Comparação entre boato (cima) e imagens da prisão de Cuba Gooding Jr (baixo), feitas pela Associated Press. Foto: Reprodução
Este conteúdo também foi checado por Snopes e FactCheck.org.
Este boato foi checado por aparecer entre os principais conteúdos suspeitos que circulam no Facebook. O Estadão Verifica tem acesso a uma lista de postagens potencialmente falsas e a dados sobre sua viralização em razão de uma parceria com a rede social. Quando nossas verificações constatam que uma informação é enganosa, o Facebook reduz o alcance de sua circulação. Usuários da rede social e administradores de páginas recebem notificações se tiverem publicado ou compartilhado postagens marcadas como falsas. Um aviso também é enviado a quem quiser postar um conteúdo que tiver sido sinalizado como inverídico anteriormente.
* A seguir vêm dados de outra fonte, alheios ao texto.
(* ===== verification/Prelude.v ===== *)
(** * Relurpify: a verification library

    Relurpify is an agent runtime: graphs of nodes run language models and tools over a
    shared envelope, every effect goes through a permission and policy layer, long work is
    queued as jobs in a transactional store, what is learnt is kept in a knowledge graph, and
    what was granted is written to a hash-chained log.  This library models the parts of it
    that decide something: the governance layer, the jobs store, the execution graph and the
    data it carries, the knowledge graph, and the language of its recipes from the text to
    the graph that runs.  Paths below are relative to [src/].

    ** How the parts fit together

    A graph ([execution/agentgraph]) executes nodes over an envelope
    ([context/contextdata]).  Parallel edges fork the envelope and merge the branches'
    changes.  Between nodes the epoch coordinator grounds captures and lands background
    compilations in the envelope ([context/contextstream]).  Before a run, preflight places the
    capabilities its nodes require (selectors over descriptors, risk classes).  Tools
    act through the permission manager ([governance/authorization]): files, executables,
    commands, hosts.  It reads the declared permissions ([userconfig/permissions]),
    resolves hosts ([governance/netpolicy]), matches globs, caches in bounded
    collections ([governance/bounded]) and asks a human through the HITL broker.  Policy
    rules compiled from an agent's spec decide requests.  Audit records
    ([governance/policy]) pass a bounded queue to one writer, which chains them by hash in
    day files.  Jobs ([jobs], [context/jobsstore]) are claimed, retried and recovered.
    Grounded records are nodes and edges of the knowledge graph
    ([context/knowledge/graphdb]): a transactional store with an index in memory, over the
    same key-value interface as the jobs.  Recipes ([named/euclo/thoughtrecipes]) are texts
    with significant indentation: the lexer turns them into tokens, the parser into trees,
    semantic analysis resolves names, types, capabilities and the contracts of the agents'
    paradigms ([cognitionzoo]), lowering compiles them to execution plans, and the graph
    builder turns a plan into a graph of [execution/agentgraph].

    ** Files and what they model

    - Foundations.  [Prelude] (this file): errors, results, the state and error monad [SE],
      machine integers, instants, stable sorting, shared tactics and hints.  [GoStrings],
      [GoTime], [GoPath], [GoLoop], [GoEncoding]: what the source uses of Go's strings,
      fmt, time, filepath, utf8, encoding/json and crypto/sha256, and loops with fuel.
      [KV]: the transactional key-value engine as a class with its laws, and an instance.
    - Policies.  [Policy] (governance/policy, risk, classification, decisions),
      [PolicyMatch] (policy_match.go: the deny-wins lattice), [PolicyCompile]
      (policy_compile.go), [PolicyEngine] (policy_engine.go, policy_enforcement.go; the
      engine is a type class, the manifest engine its instance).
    - Matching and caches.  [Glob] (match_command_glob.go, glob_cache.go), [Bounded]
      (cache.go, ring.go, as Modules [Cache] and [Ring]).
    - Permission manager.  [Permissions] (permissions.go, perm_*.go), [PermissionsSafety],
      [PermissionsInv].
    - Human in the loop.  [Hitl] (hitl.go as a step relation), [HitlSafety].
    - Commands.  [CommandAuthorization] (command_semantics.go over a shell syntax tree, and
      command_authorization.go), [CommandSafety].
    - Network.  [NetPolicy] (host.go, resolve.go), [NetSafety].
    - Context.  [Envelope] (envelope.go, working_data.go, reference.go, origins.go,
      slice.go, stream.go, checkpoint.go), [EnvelopeMerge] (branch.go, merge.go),
      [EnvelopeSafety], [ContextStream] (contextstream/envelope.go).
    - Graphs.  [Selector] (capability selectors), [Placement] (contracts.go,
      preflight.go), [PlacementSafety], [Epoch] (epoch.go as a step relation),
      [EpochSafety], [Graph] (graph.go), [GraphInv], [GraphSafety], [GraphTermination].
    - Jobs.  [Jobs] (jobs/), [JobsStore] (jobsstore.go), [JobsStoreInv], [JobsStoreClaim],
      [JobsStoreSteps].
    - Recipes: text to trees.  [RecipeLexer] (lexer.go), [RecipeLexerSafety], [RecipeAst]
      (ast.go), [RecipeParser] (parser.go), [RecipeParserSafety], [RecipeTypes] (the grammar
      of type expressions).
    - Recipes: trees to plans.  [RecipeNames] (names and paths), [RecipeTypeSystem]
      (typesystem.go), [RecipeVocabulary] (vocabulary.go, step_capability.go: tool names and
      scopes), [RecipeVocabularySafety], [Paradigm] and [ParadigmContracts] (contracts and
      their registry), [RecipeDirectives] and [RecipeContracts] (directive_payload.go,
      contract_check.go), [RecipeContractsSafety], [RecipeSemantic] (semantic.go,
      capability.go), [RecipeSemanticSafety], [RecipePlan] (types.go), [RecipeLowering]
      (lowering.go, route.go, revise_lowering.go), [RecipeLoweringSafety].
    - Recipes: plans to graphs.  [RecipeGraph] (graph_builder.go, predicate_compile.go),
      [RecipeGraphSafety].
    - Knowledge graph.  [KnowledgeKeys] (kv_key.go), [KnowledgeStore] (types.go,
      label_index.go, adjacency.go and what ops_*.go does to memory), [KnowledgeEngine]
      (badger_backend.go, engine.go, ops_*.go), [KnowledgeMirror] (the store's indexes and
      adjacency), [KnowledgeDurable] (the abstract graph, and the database as an
      implementation of it), [KnowledgeRefinement] (memory as another one, and the engine
      that keeps both).
    - Audit chain.  [AuditChain] (audit.go, chain_logger.go: entries, files, boot,
      verification, the writer), [AuditChainSafety], [AuditWriter] (sessions of the writer),
      [AuditQueue] (producers, channel and writer as a step relation).
    - [*Examples]: concrete runs, the properties' witnesses and counterexamples.

    Definitions keep the source's names.  A method that mutates its receiver is a
    function returning the new receiver; several goroutines are a step relation whose
    steps are critical sections ([Hitl], [Epoch], [AuditQueue]) or a sequence of operations
    ([Bounded], [JobsStore], [NetPolicy], [KnowledgeEngine]).  [int] and [uint64] are wrapped
    at 64 bits where the code computes with them.  Go maps are [gmap]s, or lists of bindings
    where the visit order shows.  Clocks, randomness, DNS, symbolic links, the shell parser,
    the decoding of raw JSON, the nodes and the human are arguments.

    ** What the theorems show

    - Policy: evaluation is the deny-wins join; compiled denials hold; enforcement is
      fail-closed; compilation does not depend on map order.
    - Permissions: a check succeeds only on a declared permission or on consent,
      within the workspace, to public addresses; grants are accounted for; caches
      agree with the declarations over every history.
    - HITL: over every interleaving a request is settled once and a grant has an
      approval behind it.
    - Commands: lifting covers what its tables name, and an authorized command had
      every lifted permission checked or was approved.
    - Network: three readings of a host token agree with the table of address blocks,
      and the resolver's cache lets no private address through.
    - Collections: the cache refines LRU, stays bounded, and consumes once.
    - Jobs: the store's indexes stay consistent over every sequence of calls and
      conflicts; a job is handed out once; recovery is exact; events only grow.
    - Envelope: the branch merge is sequential last-writer-wins, key by key.
    - Streams and epochs: stale results are dropped whole; epochs close once, in order;
      captures are neither lost nor duplicated; a barrier always ends, and the final
      one flushes everything.
    - Graphs: reachable graphs are well-formed and validation is exact; placement is
      the best eligible capability and preflight is complete; a run is a bounded walk;
      it terminates when no parallel edge lies on a cycle; a fan-out is all or nothing.
    - Recipes: lexing always ends, loses no text and nests its layout; parsing ends when
      lists are closed on their line; the frame machine of types is the recursive grammar;
      type compatibility is structural equality of valid types; suggestions use the edit
      distance; the contract checks are exact; an accepted document is sound; a step's view of
      the tools is its resolved scope; lowering compiles block by block, each step under
      exactly the tools in force at its block, and the loop that flattens routes ends and
      is the recursion over their bodies; a plan's graph is accepted, has a topological
      order and one transition at a time, runs the plan's steps in their order, and every
      run of it ends without executing a node twice.
    - Knowledge graph: keys decode to their segments; over every history the label index is
      exact, listings and neighbourhoods are exact, and both ends of an edge agree; memory,
      database and reopened engine hold one abstract graph over every history of the calls
      whose two effects agree ([KnowledgeExamples] shows the calls whose effects do not);
      and a call that fails changes nothing.
    - Audit chain: two chains that verify with the same length and last hash hold the same
      entries or exhibit a hash collision; the writer's files refine the list of records over
      orderly sessions ([AuditExamples] shows what breaks the chain otherwise); what the
      queue accepts is accounted for over every interleaving.

    ** Fuel and bounds

    Structural recursion is used where it exists.  Fuel is used by: [run_loop] of
    [Graph] ([run_terminates] gives a sufficient amount; without its hypothesis
    [parallel_cycle_diverges] shows there is none); [liftCommand], whose fuel is the
    source's depth limit; trimming and parsing loops, whose fuel is the length of the
    string ([decode_encode] for keys); the eviction loop, whose fuel is the length of the
    order list; retries on conflict, whose number is the source's; the loops of the recipe
    lexer and parser, which return [None] without fuel ([lexer_terminates],
    [parse_terminates]: linear fuel is enough; [broken_list_diverges]: for an unclosed list
    none is); runs of a plan's graph ([plan_run_once]: one more than its nodes); the stack
    loop of routes ([route_loop_flattens] gives its number of turns); the
    search of a free rotation name, whose fuel is the number of files.

    ** Not modelled

    Telemetry, tracing and the terminal interface (output only); sandbox backends,
    language and model servers (process I/O); prompt assembly and the agent paradigms
    (text around a model); the parsers of configuration files; ingestion and retrieval
    (parsers, embeddings, rankers).  In modelled files: pushing network rules to a running
    sandbox, the broker's ticker, free-form fields of audit records, typed overlays of the
    envelope, the linting of state values, the metadata of capability results; read errors
    and partial writes of the audit files, a failing head rewrite at boot, the drain timeout
    of the audit writer; the LRU mode of the knowledge graph (which nothing switches on), its
    paged subgraphs, index rebuild, events and the migration of its old log; transactions too
    large for the database; the run-time half of captures.  Applying a stream result is one
    step although the source takes the envelope's lock several times.

    ** Plan

    What is left: the registry of recipes and the execution of step nodes; delegations and
    the enforcer facade; file scopes; sessions and the compiler's cache; paged subgraphs and
    retrieval fusion; the capability registry's admission and schema validation; the job
    executor. *)
From Stdlib Require Export ZArith Ascii.
From stdpp Require Export sorting.
From stdpp Require Export base strings list gmap fin_maps numbers.
From stdpp Require Export list_relations.

Declare Scope go_scope.
Delimit Scope go_scope with go.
Um pré-requisito para participar da parceria com o Facebook é obter certificação da International Fact Checking Network (IFCN), o que, no caso do Estadão Verifica, ocorreu em janeiro de 2019. A associação internacional de verificadores de fatos exige das entidades certificadas que assinem um código de princípios e assumam compromissos em cinco áreas: apartidarismo e imparcialidade; transparência das fontes; transparência do financiamento e organização; transparência da metodologia; e política de correções aberta e honesta. O comprometimento com essas práticas promove mais equilíbrio e precisão no trabalho.